Objectives of each step:

Step00

  • Get Matt Godbolt's tools to work on my own laptop (Broadwell: i7-5600U)

  • Compare results with his and see if they are similar and what is expected

Step01

  • Add Branch alignment to 2^0 to the btb_size tests

  • Figure out if XOR-like function is used for indexing in Broadwell. Documentation

  • If aliasing is possible, try to figure out replacement policy (with series of basic jumps J0, J1, J2, J3, J1, etc and see which ones gets evicted):

    • Least frequently used?
    • Other policy?
  • Building eviction sets (with various jumps until the buffer is full and we start seeing evictions).
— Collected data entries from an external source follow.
(** * SimpleAgentScaffold: a shallow embedding of the sandboxed execution core

    The development follows the Python sources file by file:
    - [src/sandbox.py]  : [CompletedProcess], [DockerSandbox] and the
      module-level [_container_creation_lock];
    - [src/agent.py]    : [Tool.call], [FinishTool], [BashTool], [Agent.run];
    - [src/evaluate.py] and [main.py] : the fan-out defaults.

    Python [int] is [Z], Python [str] is [string], [bytes] is [list byte],
    [str | None] is [option string].  Library functions whose code is not
    part of the repository ([json.loads], [json.dumps], [bytes.decode],
    [str.splitlines]) and the outside world (the container runtime, the
    model service) are taken as interfaces. *)

From Stdlib Require Import ZArith Lia Ascii String Strings.Byte.
From stdpp Require Import base tactics option list strings pretty relations.

Open Scope Z_scope.

Set Warnings "-register-all".

(** ** Python strings: length and slices *)

Module Py.

Fixpoint chars (s : string) : list ascii :=
  match s with
  | EmptyString => []
  | String c s' => c :: chars s'
  end.

Fixpoint of_chars (l : list ascii) : string :=
  match l with
  | [] => EmptyString
  | c :: l' => String c (of_chars l')
  end.

(** [len(s)] *)
Definition len (s : string) : Z := Z.of_nat (String.length s).

(** A slice bound [k] of a sequence of length [n], as Python normalises it:
    a negative bound counts from the end, and both are clamped to [0..n]. *)
Definition slice_index (n k : Z) : nat :=
  Z.to_nat (if k <? 0 then Z.max 0 (n + k) else Z.min k n).

(** [s[:k]] *)
Definition slice_to (s : string) (k : Z) : string :=
  of_chars (take (slice_index (len s) k) (chars s)).

(** [s[k:]] *)
Definition slice_from (s : string) (k : Z) : string :=
  of_chars (drop (slice_index (len s) k) (chars s)).

End Py.

(** ** Outcomes of Python code

    A call either returns a value or raises.  [LoopFuelExhausted] is not a
    Python exception: it marks the one place where the model bounds a
    [for i in count()] loop, and [count_loop_total] shows it never occurs. *)

Inductive exn :=
| AssertionError
| Exception (msg : string)
| FileNotFoundError (msg : string)
| TypeError
| ValueError
| BeartypeCallHintParamViolation
| LoopFuelExhausted.

Inductive result (A : Type) :=
| Return (a : A)
| Raise (e : exn).
Arguments Return {A} a.
Arguments Raise {A} e.

(** ** State and exceptions threaded through a coroutine *)

Definition M (S A : Type) : Type := S -> result A * S.

Definition ret {S A} (a : A) : M S A := fun w => (Return a, w).
Definition raise {S A} (e : exn) : M S A := fun w => (Raise e, w).
Definition bind {S A B} (m : M S A) (k : A -> M S B) : M S B :=
  fun w => match m w with
           | (Return a, w') => k a w'
           | (Raise e, w') => (Raise e, w')
           end.

Notation "x <- m ;; k" := (bind m (fun x => k))
  (at level 100, m at next level, right associativity) : stdpp_scope.
Notation "m ;;; k" := (bind m (fun _ => k))
  (at level 100, right associativity) : stdpp_scope.

(** ** Data of the three source files *)

Definition bytes := list byte.

(** [json.loads] values; a [dict] keeps its keys in insertion order. *)
Inductive json :=
| JNull
| JBool (b : bool)
| JInt (z : Z)
| JFloat (literal : string)
| JStr (s : string)
| JList (l : list json)
| JDict (d : list (string * json)).

(** src/sandbox.py, [CompletedProcess] *)
Record CompletedProcess := {
  returncode : Z;
  stdout : string;
  stderr : string
}.

(** src/sandbox.py, [DockerSandbox]: its only attribute. *)
Record DockerSandbox := { container_name : string }.

(** An [asyncio.subprocess.Process]: the handle the runtime gave, and the
    command line it was created with. *)
Record Process := { pid : Z; proc_args : list string }.

(** The [tool_calls] entries of a [ChatCompletionMessage]:
    [tool_call.id], [tool_call.function.name], [tool_call.function.arguments]. *)
Record ToolCall := {
  tc_id : string;
  tc_function_name : string;
  tc_function_arguments : string
}.

Record ChatCompletionMessage := {
  content : option string;
  tool_calls : option (list ToolCall)
}.

Inductive Role := Ruser | Rsystem | Rassistant | Rtool.

(** An entry of [conversation]: a dict literal written by [Agent.run], or the
    response object of the model service appended as it is. *)
Inductive message :=
| Dict (role : Role) (text : string) (tool_call_id : option string)
| Response (response : ChatCompletionMessage).

(** [description_for_openai_api()["function"]] *)
Record FunctionDescription := {
  fn_name : string;
  fn_description : string;
  fn_parameters : json
}.

(** ** Interfaces to what lies outside the repository *)

(** Library functions. [json_loads] is [None] where [json.loads] raises
    [json.JSONDecodeError]; [decode] is [bytes.decode("utf-8",
    errors="replace")]. *)
Class PyLib := {
  json_loads : string -> option json;
  json_dumps : json -> string;
  decode : bytes -> string;
  splitlines : string -> list string
}.

(** The outside world: the operating system with the container runtime
    behind the [docker] command, and the model service.  Each operation is
    one [await] of the source (or one synchronous call) and takes the world
    from one state to the next.  [wait_for_communicate] is
    [asyncio.wait_for(proc.communicate(), timeout)]: [None] is
    [asyncio.TimeoutError]. *)
Class Runtime := {
  World : Type;
  create_subprocess_exec : list string -> World -> Z * World;
  communicate : Process -> World -> (bytes * bytes) * World;
  wait_for_communicate : Process -> Z -> World -> option (bytes * bytes) * World;
  proc_returncode : Process -> World -> Z;
  kill : Process -> World -> World;
  wait : Process -> World -> World;
  is_dir : string -> World -> bool;
  chat_completions_create :
    string -> list message -> list FunctionDescription -> World ->
    ChatCompletionMessage * World
}.

(** ** src/sandbox.py *)

Section sandbox.
Context {lib : PyLib} {rt : Runtime}.

(** [await asyncio.create_subprocess_exec] with [stdout=PIPE, stderr=PIPE] *)
Definition spawn (args : list string) : M World Process :=
  fun w => let (h, w') := create_subprocess_exec args w in
           (Return {| pid := h; proc_args := args |}, w').

(** [await proc.communicate()], both streams decoded, then the read of
    [proc.returncode]. *)
Definition communicate_decoded (proc : Process) : M World CompletedProcess :=
  fun w => let '((stdout_bytes, stderr_bytes), w') := communicate proc w in
           (Return {| returncode := proc_returncode proc w';
                      stdout := decode stdout_bytes;
                      stderr := decode stderr_bytes |}, w').

(** A command run to its end: created, then [communicate]d. *)
Definition run_to_completion (args : list string) : M World CompletedProcess :=
  proc <- spawn args ;; communicate_decoded proc.

Definition docker_ps : list string :=
  ["docker"; "ps"; "-a"; "--format"; "{{.Names}}"]%string.

Definition candidate_name (i : nat) : string :=
  "bash-sandbox-instance-" +:+ pretty i.

(** [for i in count(): name = f"bash-sandbox-instance-{i}"; if name not in
    existing_containers: return name], from index [i], at most [fuel]
    iterations. *)
Fixpoint count_loop (existing_containers : list string) (fuel i : nat)
  : option string :=
  match fuel with
  | O => None
  | S fuel' =>
      let name := candidate_name i in
      if bool_decide (name ∈ existing_containers)
      then count_loop existing_containers fuel' (S i)
      else Some name
  end.

Definition make_unique_container_name : M World string :=
  proc <- spawn docker_ps ;;
  p <- communicate_decoded proc ;;
  if bool_decide (returncode p ≠ 0)
  then raise (Exception ("Error getting existing containers: " +:+ stderr p))
  else
    let existing_containers := splitlines (stdout p) in
    match count_loop existing_containers (S (length existing_containers)) 0 with
    | Some name => ret name
    | None => raise LoopFuelExhausted
    end.

Definition sandbox_path : string := "sandbox".

Definition docker_build : list string :=
  ["docker"; "build"; "-t"; "bash-sandbox"; sandbox_path]%string.

Definition build_image : M World unit :=
  fun w =>
    if negb (is_dir sandbox_path w)
    then raise (FileNotFoundError
                  ("Sandbox directory '" +:+ sandbox_path +:+ "' not found.")) w
    else (proc <- spawn docker_build ;;
          p <- communicate_decoded proc ;;
          if bool_decide (returncode p ≠ 0)
          then raise (Exception ("Error building image: " +:+ stderr p))
          else ret tt) w.

Definition docker_run (name : string) : list string :=
  ["docker"; "run"; "-d"; "--name"; name; "--tty"; "bash-sandbox";
   "/bin/sh"; "-c"; "while true; do sleep 1; done"]%string.

Definition start_container (self : DockerSandbox) : M World unit :=
  proc <- spawn (docker_run (container_name self)) ;;
  p <- communicate_decoded proc ;;
  if bool_decide (returncode p ≠ 0)
  then raise (Exception ("Error starting container: " +:+ stderr p))
  else ret tt.

(** [__aenter__] for one task running alone: the lock is free when it is
    asked for and is given back on every way out.  The sandbox object is
    returned with its [container_name] as assigned. *)
Definition __aenter__ (self : DockerSandbox) : M World DockerSandbox :=
  name <- make_unique_container_name ;;
  let self := {| container_name := name |} in
  build_image ;;;
  start_container self ;;;
  ret self.

Definition docker_exec (name command : string) : list string :=
  ["docker"; "exec"; name; "/bin/bash"; "-c"; command]%string.

Definition default_timeout_seconds : Z := 30.

Definition run_command (self : DockerSandbox) (command : string)
    (timeout_seconds : Z) : M World CompletedProcess :=
  proc <- spawn (docker_exec (container_name self) command) ;;
  fun w =>
    match wait_for_communicate proc timeout_seconds w with
    | (None, w') =>
        (Return {| returncode := 1; stdout := ""; stderr := "Timed out." |},
         wait proc (kill proc w'))
    | (Some (stdout_bytes, stderr_bytes), w') =>
        (Return {| returncode := proc_returncode proc w';
                   stdout := decode stdout_bytes;
                   stderr := decode stderr_bytes |}, w')
    end.

Definition docker_stop (name : string) : list string :=
  ["docker"; "stop"; name]%string.
Definition docker_rm (name : string) : list string :=
  ["docker"; "rm"; name]%string.

(** [cleanup] is two commands whose results are ignored; [__aexit__] is
    [cleanup]. *)
Definition cleanup_stop (self : DockerSandbox) : M World unit :=
  proc <- spawn (docker_stop (container_name self)) ;;
  fun w => (Return tt, snd (communicate proc w)).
Documentation

  • Expand on Gobolt's tests and push the analysis further

Step02

Additional Performance registers

Check and try to use additional performance registers from Intel (see documentation) to see if they could be useful in our reverse-engineering effort.

Write some small test cases where we would expect a specific behavior to make sure that the counters do work and are readable correctly and not that we receive a 0 no matter what.

Reset BTB

Write some code that shuffles, floods or resets the BTB so that at each run, we have a pseudo-random content in the BTB. We should at least be able to avoid having our previous branches cached.

Alternatively, one could reboot his system as the power loss will result in an empty cache but it is inconvenient and time consuming as the driver needs to be reloaded each time.

Retro-compatibility

Added the performance register BrMispredict to the step01 code

Step03

Write several benchmarks and/or test scenarios with the following elements and try to get a better understanding of how the algorithm works:

  • only conditional branches
  • only unconditional branches
  • dummy branches that will never be taken (they should not appear in the BTB)
  • bogus branches and their effect: elements in the BTB that are not branches
  • forward branches (covered in the only unconditional branches)
  • backward branches -> loops
  • Indirect branches (not on address but on register value)

See Vladimir Uzelac's Master thesis for some useful insight (older architecture but the approach should be helpful)

Try more precise tests with new performance registers!

Step04

Run various test on a Skylake CPU (i7-6700k) and see if the results are similar to the Broadwell ones or if they differ and try to explain why.